The current 1.5% Fed funds rate isn’t long for this world. The Federal Reserve, perhaps in coordination once again with other central banks around the world, will cut interest rates, and soon.
That, at least, is the market’s view. The November ’08 Fed funds futures contract has all but priced in a 50-basis-point cut to 1%.
The announcement of a cut, whatever it is, will come as a shock to no one, given the events of late. Indeed, money supply has been rising at extraordinarily high rates in reaction to the extraordinarily dire state of affairs in finance and increasingly on the economic front. M1 money supply (the narrowest measure) surged more than 19% on a seasonally adjusted annualized basis for the three months through September 2008, the Fed reports. A year ago, M1 was up a mere 0.8% over the same time frame.
Such an aggressive creation of liquidity will be met with lower interest rates…again. But we’re coming to the end of this road, and the dangers (psychological as well as economic) are growing. It’s no longer beyond the pale to consider the possibility that the Fed will drop rates to zero, depending on how the turmoil unfolds in the coming weeks and months. What happens when Fed funds have sunk to nothing remains an open debate, but this future appears to be rushing toward us.

Moving monetary policy below the 1% rate is explored territory. In the 1950s, Fed funds briefly dipped below 1% and approached but never reached zero. What might happen this time if rates tested and bested those old lows is the stuff of speculation. A new era of monetary experiment, as Vincent Reinhart calls it, awaits. Outcome yet to be determined.
The U.S. isn’t alone in facing the potential of venturing into this strange, untested realm of monetary policy. Britain, to name but one of the other candidates looking at zero, is also facing the possibility of virtually giving money away.
Beyond zero, what are the options? Fed Chairman Bernanke explored the issue in a speech back in November 2002, when he was a Fed governor. The bottom line: there are alternative means of creating additional liquidity when rates are at zero, he explained.

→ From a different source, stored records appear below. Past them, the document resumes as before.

(** A judged inode is nobody's new one. *)
Lemma step_judged_owner u m j v n : tasks' !! u = Some m -> judged (tk_pc m) = Some j -> tasks' !! v = Some n -> own (tk_pc n) = Some j ->
  exists n0, wd_tasks w !! v = Some n0 /\ own (tk_pc n0) = Some j /\ tk_path n = tk_path n0 /\
    (past (tk_pc n0) = true -> past (tk_pc n) = true) /\
    (past (tk_pc n0) = true -> published (tk_pc n0) = false -> published (tk_pc n) = false).
Proof.
  intros Hm Hj Hn Ho. destruct (step_owns v n j Hn Ho) as [[-> _]|H]; [|done]. by destruct Hfresh; apply (step_judged_used u m).
Qed.

Lemma step_link u m i q : tasks' !! u = Some m -> own (tk_pc m) = Some i -> fs_paths fs' !! Beside q = Some i ->
  q = tk_path m /\ past (tk_pc m) = true.
Proof.
  intros Hm Ho Hqi. destruct (step_owns u m i Hm Ho) as [[-> ->]|(m0 & Hm0 & Ho0 & Hp & Hpast & _)].
  - apply step_task in Hm as [[_ ->]|[? _]]; [|done]. destruct (step_paths _ _ Hqi) as [H|[[_ H]|(_ & H & _)]].
    + destruct Hfresh. by eapply ow_paths.
    + by specialize (H Ho).
    + by destruct (step_new t k _ Hk H).
  - destruct (step_paths _ _ Hqi) as [H|[[-> _]|(Hqk & H & Hpc)]].
    + destruct (ow_link _ _ Hw u m0 i q Hm0 Ho0 H) as [-> H2]. by auto.
    + by destruct (step_new u m0 _ Hm0 Ho0).
    + injection Hqk as ->. assert (u = t) as -> by (by apply (ow_distinct _ _ Hw u t m0 k i)).
      apply step_task in Hm as [[_ ->]|[? _]]; done.
Qed.

Lemma step_probe u m j v n : tasks' !! u = Some m -> tk_pc m = LProbe j -> tasks' !! v = Some n -> own (tk_pc n) = Some j ->
  tk_path n = tk_path m /\ past (tk_pc n) = true.
Proof.
  intros Hm Hpc Hn Ho. destruct (step_judged_owner u m j v n Hm ltac:(by rewrite Hpc) Hn Ho) as (n0 & Hn0 & Ho0 & -> & Hpast & _).
  apply step_task in Hm as [[-> ->]|[_ Hm]]; cbn in *.
  - destruct (ow_link _ _ Hw v n0 j (tk_path k) Hn0 Ho0 (proj1 step_judged j Hpc)) as [-> H2]. by auto.
  - destruct (ow_probe _ _ Hw u m j v n0 Hm Hpc Hn0 Ho0). by auto.
Qed.

Lemma step_stale u m j v n : tasks' !! u = Some m -> stale (tk_pc m) = Some j -> tasks' !! v = Some n -> own (tk_pc n) = Some j ->
  past (tk_pc n) = true /\ published (tk_pc n) = false.
Proof.
  intros Hm Hpc Hn Ho. destruct (step_judged_owner u m j v n Hm (stale_judged _ _ Hpc) Hn Ho) as (n0 & Hn0 & Ho0 & _ & Hpast & Hpub).
  assert (past (tk_pc n0) = true /\ published (tk_pc n0) = false) as [H1 H2]; [|by auto].
  apply step_task in Hm as [[-> ->]|[_ Hm]]; cbn in Hpc; [|by apply (ow_stale _ _ Hw u m j v n0)].
  destruct step_judged as (_ & Hrestat & Hunlink). destruct pc' eqn:Epc; try done; injection Hpc as ->.
  - destruct (Hrestat j eq_refl) as [Hpr Hclosed]. destruct (ow_probe _ _ Hw t k j v n0 Hk Hpr Hn0 Ho0) as [Hpath H1].
    split; [done|]. destruct (published (tk_pc n0)) eqn:E; [|done]. exfalso.
    destruct (placed_published _ _ _ _ j (ow_placed _ _ Hw v n0 Hn0) E Ho0) as [[Hl _] Hop]. rewrite Hpath in Hl. by apply (Hclosed j).
  - apply (ow_stale _ _ Hw t k j v n0); try done. by rewrite (Hunlink j eq_refl).
Qed.

Lemma step_places u m : tasks' !! u = Some m -> placed fs' (tk_path m) (tk_dir m) (tk_pc m).
Proof.
  intros Hm. apply step_task in Hm as [[-> ->]|[Hne Hm]]; cbn.
  - pose proof (placed_step (wd_fs w) (tk_path k) (tk_dir k) e (tk_pc k) step_wf Hlk step_placed) as H. rewrite Es in H.
    destruct (naming (tk_pc k)) as [Hn|Hn]; [|by rewrite (Hdir Hn)]. rewrite Hn in Es. cbn in Es. by injection Es as _ <-.
  - pose proof (placed_other used w t k u m e Hw Hi Hk Hm Hne (Hq u m Hne Hm)) as H. by rewrite Es in H.
Qed.

Lemma owned_step att : owned ({[ev_inode e]} ∪ used) (mkWorld fs' tasks' att).
Proof.
  split; cbn; [..|exact step_places| |exact step_link|exact step_probe|exact step_stale].
  - intros q i Hqi. apply elem_of_union. destruct (step_paths q i Hqi) as [H|[[-> _]|(_ & H & _)]];
      [right; by eapply ow_paths|left; set_solver|right; by eapply ow_own].
  - intros i Ho. apply elem_of_union. pose proof (open_step (wd_fs w) (tk_path k) (tk_dir k) e (tk_pc k) step_wf step_placed) as H.
    rewrite Es in H. destruct (proj1 H i Ho) as [H'|H']; [right; by eapply ow_open|left; set_solver].
  - intros u m i Hm Ho. apply elem_of_union.
    destruct (step_owns u m i Hm Ho) as [[-> _]|(m0 & Hm0 & Ho0 & _)]; [left; set_solver|right; by eapply ow_own].
  - intros u m j Hm Hj. apply elem_of_union_r. by apply (step_judged_used u m).
  - intros u u' m m' i Hm Hm' Ho Ho'. destruct (step_owns u m i Hm Ho) as [[-> ->]|(m0 & Hm0 & Ho0 & _)],
      (step_owns u' m' _ Hm' Ho') as [[Hii ->]|(m0' & Hm0' & Ho0' & _)]; [done|..].
    + by destruct (step_new u' m0' _ Hm0' Ho0').
    + by destruct (step_new u m0 _ Hm0 Ho0).
    + by apply (ow_distinct _ _ Hw u u' m0 m0' i).
Qed.
End one_step.

(** Something else happens: the tasks that are left are where they were. *)
Lemma owned_mono used used' w w' :
  owned used w -> used ⊆ used' ->
  (forall t k, wd_tasks w' !! t = Some k -> wd_tasks w !! t = Some k) ->
  (forall p i, fs_paths (wd_fs w') !! p = Some i -> fs_paths (wd_fs w) !! p = Some i \/ i ∈ used' /\ i ∉ used) ->
  (forall i, i ∈ fs_open (wd_fs w') -> i ∈ used') ->
  (forall t k, wd_tasks w' !! t = Some k -> placed (wd_fs w') (tk_path k) (tk_dir k) (tk_pc k)) ->
  owned used' w'.
Proof.
  intros [H1 H2 H3 H4 H5 H6 H7 H8 H9] Hu Ht Hp Ho Hpl. split; [..|done|eauto| |eauto|eauto].
  - intros p i Hi. destruct (Hp p i Hi) as [H|[H _]]; [apply Hu; by eapply H1|done].
  - done.
  - intros t k i Hk Hi. apply Hu. by eapply H3; [apply Ht|].
  - intros t k j Hk Hj. apply Hu. by eapply H4; [apply Ht|].
  - intros t k i p Hk Hi Hq. apply Ht in Hk. destruct (Hp _ _ Hq) as [H|[_ H]]; [by eapply H7|]. destruct H. by eapply H3.
Qed.

Lemma owned_listen used w t pid path : owned used w -> wd_tasks w !! t = None ->
  owned used (set_task w t (mkTask pid path "" LStat)).
Proof.
  intros Hw Ht. assert (Htask : forall u m, wd_tasks (set_task w t (mkTask pid path "" LStat)) !! u = Some m ->
    m = mkTask pid path "" LStat \/ wd_tasks w !! u = Some m).
  { intros u m Hm. cbn in Hm. apply lookup_insert_Some in Hm as [[_ <-]|[_ Hm]]; auto. }
  destruct Hw as [H1 H2 H3 H4 H5 H6 H7 H8 H9]. split; [done|done|..].
  - intros u m i Hm. destruct (Htask u m Hm) as [->|Hm']; [done|by apply (H3 u)].
  - intros u m i Hm. destruct (Htask u m Hm) as [->|Hm']; [done|by apply (H4 u)].
  - intros u m Hm. destruct (Htask u m Hm) as [->|Hm']; [done|by apply (H5 u)].
  - intros u u' m m' i Hm Hm'. destruct (Htask u m Hm) as [->|?]; [done|]. destruct (Htask u' m' Hm') as [->|?]; [done|]. by apply (H6 u u' m m').
  - intros u m i p Hm. destruct (Htask u m Hm) as [->|?]; [done|]. by apply (H7 u).
  - intros u m j v n Hm Hpc Hn. destruct (Htask u m Hm) as [->|?]; [done|]. destruct (Htask v n Hn) as [->|?]; [done|]. by apply (H8 u m j v n).
  - intros u m j v n Hm Hpc Hn. destruct (Htask u m Hm) as [->|?]; [done|]. destruct (Htask v n Hn) as [->|?]; [done|]. by apply (H9 u m j v n).
Qed.

(** A listener that begins to close is where it was. *)
Lemma owned_close used w t pid path dir l : owned used w -> wd_tasks w !! t = Some (mkTask pid path dir (Serving l)) ->
  owned used (set_task w t (mkTask pid path dir (CDrop l))).
Proof.
  intros Hw Ht. assert (Htask : forall u m, wd_tasks (set_task w t (mkTask pid path dir (CDrop l))) !! u = Some m ->
    exists m0, wd_tasks w !! u = Some m0 /\ own (tk_pc m) = own (tk_pc m0) /\ judged (tk_pc m) = judged (tk_pc m0) /\
      stale (tk_pc m) = stale (tk_pc m0) /\ (forall j, tk_pc m = LProbe j -> tk_pc m0 = LProbe j) /\ tk_path m = tk_path m0 /\
      past (tk_pc m) = past (tk_pc m0) /\ published (tk_pc m) = published (tk_pc m0) /\
      (placed (wd_fs w) (tk_path m0) (tk_dir m0) (tk_pc m0) -> placed (wd_fs w) (tk_path m) (tk_dir m) (tk_pc m))).
  { intros u m Hm. cbn in Hm. apply lookup_insert_Some in Hm as [[<- <-]|[_ Hm]]; [by eexists|exists m; by split_and!]. }
  destruct Hw as [H1 H2 H3 H4 H5 H6 H7 H8 H9]. split; [done|done|..].
  - intros u m i Hm. destruct (Htask u m Hm) as (m0 & Hm0 & -> & _). by apply (H3 u).
  - intros u m i Hm. destruct (Htask u m Hm) as (m0 & Hm0 & _ & -> & _). by apply (H4 u).
  - intros u m Hm. destruct (Htask u m Hm) as (m0 & Hm0 & _ & _ & _ & _ & _ & _ & _ & Hpl). by apply Hpl, (H5 u).
  - intros u u' m m' i Hm Hm'. destruct (Htask u m Hm) as (m0 & Hm0 & -> & _). destruct (Htask u' m' Hm') as (m0' & Hm0' & -> & _).
    by apply (H6 u u' m0 m0').
  - intros u m i p Hm. destruct (Htask u m Hm) as (m0 & Hm0 & -> & _ & _ & _ & -> & -> & _). by apply (H7 u).
  - intros u m j v n Hm Hpc Hn. destruct (Htask u m Hm) as (m0 & Hm0 & _ & _ & _ & Hpr & -> & _).
    destruct (Htask v n Hn) as (n0 & Hn0 & -> & _ & _ & _ & -> & -> & _). apply (H8 u m0 j v n0); auto.
  - intros u m j v n Hm. destruct (Htask u m Hm) as (m0 & Hm0 & _ & _ & -> & _). intros Hpc Hn.
    destruct (Htask v n Hn) as (n0 & Hn0 & -> & _ & _ & _ & _ & -> & -> & _). by apply (H9 u m0 j v n0).
Qed.

(** A crash closes the sockets of its own process. *)
Lemma crash_fs_open ks : forall fs i, i ∈ fs_open (crash_fs fs ks) <->
  i ∈ fs_open fs /\ forall k, k ∈ ks -> held (tk_pc k) <> Some i.
Proof.
  induction ks as [|k ks IH]; intros fs i; [cbn; set_solver|]. unfold crash_fs in *. cbn [foldl]. rewrite IH. setoid_rewrite elem_of_cons.
  destruct (held (tk_pc k)) as [j|] eqn:Ej.
  - rewrite close_socket_open, elem_of_difference, elem_of_singleton. naive_solver.
  - naive_solver.
Qed.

As to how effective those alternative levers are, well, stay tuned. Moving into uncharted territory is inherently full of surprises, and not necessarily for the good, and so it’s unclear what we’re looking at if Fed funds go materially below 1% for any length of time. In some respects, the central bank is the last, best hope for keeping an economic system from imploding when debt threatens to overwhelm. We’re still a long way from deflation, but it’s not too soon to start thinking about the consequences.
Debt, in short, is the basic issue. The question of how to deal with it is as complex as the threat is simple.